Optimisation workflow for WordPress

Is your website slow? Does it use a lot of resources to do what others seem to handle effortlessly? Don’t know where to start fixing it?

Optimising a website is a creative exercise, but it also requires a process to identify issues. I will outline the steps I use to identify, analyse and fix performance issues.

The examples in this article will be geared towards WordPress and the specific stack I’m used to. The methods used will be applicable in any technology stack.

Remember: premature optimisation is the root of all evil. Identification and analysis is an important step. You should not be ‘fixing’ any code before you are sure it’s causing performance issues.

Why

The performance and efficiency of a website is important.

An optimized website improves conversion, lowers hosting costs, provides a great user experience and is good for the environment.

The opposite happens on a non-optimised website. Conversion rates go down, you are adding and scaling servers constantly and probably waste CPU time and energy on efficient calculations.

The starting point

To get started with identifying performance issues you need the following:

A way to trigger the performance issue.
This might be easier said than done. So this is what we are going to explore.
An environment where the performance issue occurs.
The performance issue might not occur in all environments. Ideally you would always reproduce the situation locally, but this might not always be possible.

Triggers

A trigger can be a lot of things:

Requesting a page URL.
Saving a page.
Running a cron.
Making an API call.
etc.

The first objective is to find a trigger that is as specific as possible.
Like in regular debugging, we are limiting the scope of things we are looking at. Through deductive reasoning we narrow the trigger down.
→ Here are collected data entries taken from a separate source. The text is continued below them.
(** Recovery of the slot leads from one state to another. *)
Definition recovers (sl : list byte) (l : list chunk) (v : Z) (l' : list chunk) (v' : Z) : Prop :=
  forall h, st b' ar m0 l0 ptr (h_mem h) sl l v -> fresh_thread h ->
    wpc (recover_info_slot b' (slot_addr b' ar)) (fun _ h' => st b' ar m0 l0 ptr (h_mem h') (zeros 32) l' v' /\ fresh_thread h') R h.

Lemma recovers_zeros l v : recovers (zeros 32) l v l v.
Proof. intros h Hst Hf. eapply wpc_pure; [apply slot_noop, Hst|done|done|done]. Qed.

(** Every state a power failure may leave leads to a state with [outcome]. *)
Context (outcome : list chunk -> Z -> Prop).
Context (Hgood : forall sl l v, good sl l v -> sl = zeros 32 \/ sl = gb ->
  exists l' v', good (zeros 32) l' v' /\ recovers sl l v l' v' /\ outcome l' v').

Definition outcome_mem (m : mem) (l : list chunk) : Prop := user_kept b m0 l0 ptr m /\ outcome l (get64 m ptr).

Lemma Hb' : pool_ok b'.
Proof. by apply pool_ok_opened. Qed.
Lemma Hptr' : ptr_ok b' l0 ptr.
Proof. by apply (ptr_ok_same b b'). Qed.
Lemma Hhdr' : header_ok b' m0.
Proof. eapply (header_same b b'); [done|done|apply Hm0]. Qed.

Lemma reopen_wpc hr : recoverable b ar m0 l0 ptr good gb (h_mem hr) -> slot_whole b ar gb (h_mem hr) -> fresh_thread hr ->
  wpc (pool_open e (b_pool b) (pool_size b) false)
    (fun r h1 => r = true /\ exists l1 fl1, heap_ok (filled (oe_is_pmem e) (b_pool b) (pool_size b)) h1 l1 fl1 /\ outcome_mem (h_mem h1) l1) R hr.
Proof.
  intros Hr Hw Hf. destruct (Hr Hw) as (l & v & Hst & Hg). destruct (Hgood _ _ _ Hg Hw) as (l' & v' & Hg' & Hrec & Hout).
  eapply (pool_open_spec e (b_pool b) (pool_size b) Hb' ar Har m0 l0 ptr Hptr' Hhdr' good gb); [exact Hopen| |done|exact Hg'|exact Hrec|].
  - eapply (st_same b b'); [done|done|exact Hst].
  - intros h1 bk fl Hst1 Hv1 Hfl1. split; [done|]. exists l', fl.
    assert (st (filled (oe_is_pmem e) (b_pool b) (pool_size b)) ar m0 l0 ptr (h_mem h1) (zeros 32) l' v') as Hst2 by (eapply (st_same b'); done).
    split.
    + constructor; [|by exists bk|done]. eapply media_of_st; [exact Hst2|]. by eapply (header_same b'); [..|apply Hhdr'].
    + split; [|by rewrite (st_ptr _ _ _ _ _ _ _ _ _ Hst1)]. intros a Ha. apply (st_user _ _ _ _ _ _ _ _ _ Hst1).
      by eapply (foreign_same b b').
Qed.
(* ===== verification/PmallocFresh.v ===== *)
(** PmallocFresh: pool_open on memory that holds no pool yet, and closing and
    opening again. *)

From S2P Require Import Prelude Mem Util Prog StateM Durable ObjHeap Bucket Backend Pmalloc.
From S2P Require Import BackendSpec HeapLogic BstSpec Bst HeapSpec PmallocSpec PmallocOps.
From S2P Require Import PmallocTop PmallocRecover PmallocOpen PmallocCrash.

#[local] Open Scope stateM_scope.

(** ** The header *)

(** Every field but the state, of a header with its checksum. *)
Record header_fields (size : Z) (bs : list byte) : Prop := {
  hf_len : length bs = 1024%nat;
  hf_sig : take 16 bs = POOL_SIGNATURE;
  hf_size : le_at bs 40 8 = size;
  hf_major : le_at bs 24 8 = PERSISTENT_BACKEND_MAJOR;
  hf_chunk : le_at bs 48 8 = CHUNKSIZE;
  hf_zone : le_at bs 56 8 = MAX_CHUNK;
}.

(** A header as memory has it after the state was stored and the checksum
    renewed. *)
Definition with_state (bs : list byte) (state : Z) : list byte :=
  snd (util_checksum (splice bs 20 (le_enc 4 state)) HDR_CHECKSUM true).

Lemma with_state_eq bs state : with_state bs state =
  splice (splice bs 20 (le_enc 4 state)) 1016 (le_enc 8 (csum_value (splice bs 20 (le_enc 4 state)) 1016)).
Proof. done. Qed.

Lemma length_with_state bs state : length bs = 1024%nat -> length (with_state bs state) = 1024%nat.
Proof.
  intros Hl. rewrite with_state_eq. assert (length (splice bs 20 (le_enc 4 state)) = 1024%nat) as Hl1 by (rewrite length_splice; len).
  by rewrite length_splice, Hl1 by len.
Qed.

Lemma le_at_splice_out bs off new o k :
  (off + length new <= length bs)%nat -> (o + k <= off \/ off + length new <= o)%nat -> le_at (splice bs off new) o k = le_at bs o k.
Proof.
  intros Hl Ho. unfold le_at. f_equal. unfold splice.
  rewrite <- (take_drop off bs) at 3. rewrite <- (take_drop (length new) (drop off bs)), drop_drop.
  destruct Ho as [Ho|Ho].
  - rewrite !drop_app_le, !take_app_le by len. done.
  - rewrite !app_assoc. rewrite (drop_app_ge (take off bs ++ new)), (drop_app_ge (take off bs ++ take (length new) (drop off bs))) by len.
    do 2 f_equal. len.
Qed.

Lemma with_state_fields size bs state : header_fields size bs -> 0 <= state < 2 ^ 32 ->
  header_fields size (with_state bs state) /\ le_at (with_state bs state) 20 4 = state /\
  fst (util_checksum (with_state bs state) HDR_CHECKSUM false) = true.
Proof.
  intros [Hl Hs H1 H2 H3 H4] Hst. assert (length (splice bs 20 (le_enc 4 state)) = 1024%nat) as Hl1 by (rewrite length_splice; len).
  rewrite with_state_eq. split_and!.
  - constructor; [rewrite length_splice; len| |rewrite !le_at_splice_out by len; done..].
    unfold splice at 1. rewrite take_app_le, take_take by len. unfold splice. rewrite take_app_le, take_take by len. done.
  - rewrite le_at_splice_out, le_at_splice by len. by rewrite le_dec_enc_id.
  - apply (checksum_inserted _ 1016); [done|]. rewrite Hl1. apply Nat.leb_le. done.
Qed.

(** Fields of a header in memory. *)
Lemma header_in_memory b m bs : mread m (b_pool b) SIZEOF_HDR = bs -> header_fields (pool_size b) bs ->
  fst (util_checksum bs HDR_CHECKSUM false) = true -> le_at bs 20 4 = POOL_STATE_OPEN -> header_ok b m.
Proof.
  intros E [Hl Hs H1 H2 H3 H4] Hc Hst. assert (forall k (o : nat), (o + k <= 1024)%nat -> get_le k m (b_pool b + Z.of_nat o) = le_at bs o k) as Hf.
  { intros k o Ho. rewrite <- E. rewrite le_at_mread by (unfold SIZEOF_HDR; lia). done. }
  unfold header_ok, verify_header. rewrite E, Hc, Hs. rewrite bool_decide_eq_true_2 by done.
  unfold HDR_STATE, HDR_SIZE, HDR_MAJOR, HDR_CHUNK_SIZE, HDR_CHUNKS_PER_ZONE.
  change 20 with (Z.of_nat 20). change 40 with (Z.of_nat 40). change 24 with (Z.of_nat 24). change 48 with (Z.of_nat 48). change 56 with (Z.of_nat 56).
  rewrite !Hf by (apply Nat.leb_le; done). by rewrite Hst, H1, H2, H3, H4.
Qed.

Lemma verify_zeros m a : mread m a SIZEOF_HDR = zeros 1024 -> verify_header m a = false.
Proof. intros E. unfold verify_header. rewrite E. by rewrite (bool_decide_eq_false_2 (take 16 (zeros 1024) = POOL_SIGNATURE)), andb_false_r. Qed.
This might look something like the following:

Someone notices trigger X on the site is slow.
- Example Questions:
  - Is every trigger slow? or just some?
  - Is it slow all the time, or just in peak hours/specific times?
- Techniques:
  - Timing information for pages from analytics.
    In Google Analytics this can be found in Behaviour -> Site Speed -> Page Timings.
  - Timing information of the cron.
    WP-CLI outputs this, and it should be logged somewhere.
  - Trial and error.
    Simply try different triggers under different circumstances, to try, finding patterns when this happens and when it does not. Keep a list of good/bad triggers.
You manage to bring it down to only certain triggers.
- Example questions:
  - What are the shared elements between these triggers?
  - Does removing certain elements from a trigger speed it up?
- Tools:
  - Commonality analysis
    Items unique to certain triggers are eliminated as causes. You can put elements common to all triggers on a shortlist to explore later.
  - Trial and Error
    Try modifying the trigger to exclude some elements. This might be editing a page to only include or exclude some Gutenberg blocks, or removing a certain parameter from a POST request in curl.
Keep asking yourself questions about the trigger until you narrow it down to be as small of a case you can get.
How do you know if your trigger is specific enough to continue?

Common vs special causes

Your trigger is ‘perfect’ when you can explain the slowness of a situation purely on the trigger and no external elements cause unexpected results.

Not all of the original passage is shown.